Presentation Title

Ghosts and Girls: Voices of the Contemporary American Gothic

Faculty Mentor

Rebecca Lush

Start Date

23-11-2019 10:45 AM

End Date

23-11-2019 11:00 AM

Location

Markstein 201

Session

oral 2

Type of Presentation

Oral Talk

Subject Area

humanities_letters

Abstract

Toni Morrison’s novel Beloved abounds with gothic genre elements: the haunting ghostly presence of a dead baby, the horrors of slavery, and the overwhelming anxiety that threatens the novel’s main character Sethe.

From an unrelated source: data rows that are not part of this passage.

Lemma withdraw_with_message_run selector receiver gap data rest caller v s :
  length selector = 4%nat → length receiver = 20%nat → Forall is_u8 receiver →
  let calldata := message_calldata selector receiver gap data rest in
  Z.of_nat (length calldata) < 2 ^ 32 →
  withdraw_with_message calldata (Z.of_nat (length calldata)) caller v false s
  = send_withdrawal_with_message calldata data (Z.of_nat (length data)) caller v s.
Proof.
  intros Hs Hr Hu calldata Hlen. set (n := Z.of_nat (length data)) in *.
  set (g := Z.of_nat (length gap)).
  set (head := selector ++ repeat 0 12 ++ receiver).
  assert (Z.of_nat (length head) = 36) as Hh.
  { unfold head. by rewrite !length_app, Hs, Hr, repeat_length. }
  assert (calldata = head ++ be_bytes 32 (64 + g) ++ gap ++ be_bytes 32 n ++ data ++ rest) as Hc.
  { unfold calldata, message_calldata, token_calldata, head. by rewrite <- !app_assoc. }
  assert (Z.of_nat (length calldata) = 100 + g + n + Z.of_nat (length rest)) as Hl.
  { rewrite Hc, !length_app, !length_be_bytes. lia. }
  unfold withdraw_with_message. rewrite Hl. set (total := 100 + g + n + Z.of_nat (length rest)) in *.
  destruct (Z.ltb_spec total 68); [lia|].
  rewrite (bind_val _ _ s (be_bytes 32 (64 + g)) s)
    by (rewrite Hc; apply range_app; rewrite ?length_be_bytes; lia).
  assert (is_u256 (64 + g)) as Hg by (apply word32_u256; lia).
  rewrite (bind_val _ _ s (64 + g) s) by (apply from_be_slice_run; [lia|exact Hg]).
  rewrite u_try_into_u32_spec, checked_in by (done || (unfold in_width; lia)). cbn [or_revert].
  unfold checked_add at 1. rewrite checked_in by (unfold in_width; lia). cbn [or_revert].
  destruct (Z.ltb_spec total (64 + g + 36)); [lia|].
  assert (is_u256 n) as Hn by (apply word32_u256; lia).
  rewrite (bind_val _ _ s (be_bytes 32 n) s).
  2:{ rewrite Hc, (app_assoc (be_bytes 32 (64 + g))), (app_assoc head).
      apply range_app; rewrite ?length_app, !length_be_bytes; lia. }
  rewrite (bind_val _ _ s n s) by (apply from_be_slice_run; [lia|exact Hn]).
  rewrite u_try_into_u32_spec, checked_in by (done || (unfold in_width; lia)). cbn [or_revert].
  unfold checked_add. rewrite checked_in by (unfold in_width; lia). cbn [or_revert].
  destruct (Z.ltb_spec total (64 + g + 36 + n)); [lia|].
  rewrite (bind_val _ _ s data s).
  2:{ rewrite Hc, (app_assoc gap), (app_assoc (be_bytes 32 (64 + g))), (app_assoc head).
      apply range_app; rewrite ?length_app, ?length_be_bytes; lia. }
  destruct (token_ranges (E:=SystemError) selector receiver
    (be_bytes 32 (64 + g) ++ gap ++ be_bytes 32 n ++ data ++ rest) s Hs Hr) as [Hpad _].
  by rewrite (bind_val _ _ _ _ _ Hpad).
Qed.

(** ** The base token *)

Lemma pad_to_words_nonneg w n : 0 ≤ w → 0 ≤ n → 0 ≤ pad_to_words w n.
Proof.
  intros Hw Hn. unfold pad_to_words. destruct (negb _); [|done]. by apply wrap_in_width.
Qed.

Lemma send_withdrawal_ok calldata data caller v :
  Forall is_u8 calldata → 36 ≤ Z.of_nat (length calldata) → Forall is_u8 data → data_fits data →
  io false hook_bytes any (send_withdrawal_with_message calldata data (Z.of_nat (length data)) caller v).
Proof.
  intros Hd Hl Had Hfit. unfold send_withdrawal_with_message. pose proof usize_bits_pos.
  pose proof isize_usize. pose proof Hfit as [Hn Hi].
  rewrite !(wrap_small 32) by (unfold in_width; lia).
  rewrite (wrap_small usize_bits) by (unfold in_width; lia).
  eapply io_bind; [apply burn_ok|]. intros [] _.
  eapply io_bind; [apply io_charge_io, copy_cost_wf, pad_to_words_nonneg; lia|].
  intros [] _. eapply io_bind; [apply io_range; [done|lia|lia]|]. intros recv (_ & Hr & Hrl).
  eapply io_bind.
  { eapply (io_run _ (Forall is_u8)); [intros s; apply withdrawal_with_message_abi; [lia|done]|].
    unfold abi_bytes, l1_withdrawal_with_message, l1_withdrawal.
    repeat (apply Forall_app; split); auto with byte_lists. }
  intros m Hm. eapply io_bind; [by apply send_to_l1_ok|].
  intros r _. eapply io_bind; [apply io_from_be_slice; [done|lia]|]. intros rv _.
  eapply io_bind; [apply io_charge_io, copy_cost_wf, pad_to_words_nonneg; lia|].
  intros [] _. eapply io_bind.
  { apply (io_run _ (Forall is_u8) _ _ (event_abi v data)); [intros s; by apply withdrawal_event_abi|].
    unfold event_abi. repeat (apply Forall_app; split); auto with byte_lists. }
  intros e _. eapply io_bind; [apply any_io_ok, sl_emit_event|]. intros [] _.
  apply io_ret; destruct r; by constructor.
Qed.
(** C5: a failed call is undone.  At the top the world is exactly what it was.  For a
    call at any depth, with enough fuel, it is what it was, or, for a creation by a
    contract, only the nonce of the creator has gone up. *)
Theorem failed_calls_undone fuel entry ee req heap c :
  request_wf req → heap_ok heap → execution_ok c →
  n_left (available_resources req) < 20 * Z.of_nat fuel →
  match handle_requested_external_call fuel entry ee req heap c with
  | (Val x, c') => failed (ce_result x) = true →
      (callstack_height c = 0 ∨ modifier req ≠ Constructor → world (ec_system c') = world (ec_system c))
      ∧ (world (ec_system c') = world (ec_system c) ∨ creator_bumped req (ec_system c) (ec_system c'))
  | (Err e, _) => fatal_boot e
  | (Fault, _) => False
  end.
Proof.
  intros Hq Hheap Hc Hn. pose proof (handle_spec fuel entry ee req heap c Hq Hheap Hc Hn) as H.
  destruct (handle_requested_external_call _ _ _ _ _ _) as [[x|e|] c'];
    destruct H as (_ & _ & H); [|done|done].
  destruct H as (_ & _ & _ & _ & _ & Hu). intros Hf. destruct (Hu Hf) as [H|(Hm & Hd & Hb)].
  - split; [done|by left].
  - split; [|by right]. intros [H0|H0]; [cbn in *; lia|done].
Qed.

(** C17: static calls change nothing.  A static call that comes to a result, successful
    or not, whatever code it runs, has left the world as it was, and with it every call
    below it.  It comes to a result unless an error that is fatal for the transaction
    ends it; it does not panic. *)
Theorem static_calls_pure fuel entry ee req heap c :
  request_wf req → heap_ok heap → execution_ok c →
  n_left (available_resources req) < 20 * Z.of_nat fuel → is_static_call req = true →
  match handle_requested_external_call fuel entry ee req heap c with
  | (Val _, c') => world (ec_system c') = world (ec_system c)
  | (Err e, _) => fatal_boot e
  | (Fault, _) => False
  end.
Proof.
  intros Hq Hheap Hc Hn Hs. pose proof (handle_spec fuel entry ee req heap c Hq Hheap Hc Hn) as H.
  destruct (handle_requested_external_call _ _ _ _ _ _) as [[x|e|] c'];
    destruct H as (_ & _ & H); [|done|done].
  destruct H as (_ & _ & _ & _ & Hw & _). by apply Hw.
Qed.

End Theorems.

Like Morrison’s Sethe, Cleófilas in Sandra Cisneros’s short story “Woman Hollering Creek,” endures violence and the pain of seeing her dreams turn into nightmares. For this project, I compare the use of supernatural and gothic elements in the works of Toni Morrison and Sandra Cisneros and argue that both authors utilize ghosts and haunted spaces in their stories to portray the unique traumas experienced by women of color. Cisneros situates Cleófila’s pain in relation to the urban legend La Llorona, a ghost that Cleófilas believes is “calling to her” (51). Additionally, both Cisneros and Morrison utilize haunted physical spaces in their work to highlight the horror and anxieties Sethe and Cleófilas experience moving through their stories. While many scholars have previously discussed Morrison as a gothic writer, Sandra Cisneros is not generally considered a gothic author. Expanding on the call made by Paul Wickelson who urges more scholars to view Cisneros in the gothic tradition, my work considers Cisneros and Morrison to both be working with a literary tradition that uses the gothic, the ghostly, and haunted spaces to represent the darkness and pain each author’s respective main characters have suffered, the madness they must overcome, and an uncertain ending for both women.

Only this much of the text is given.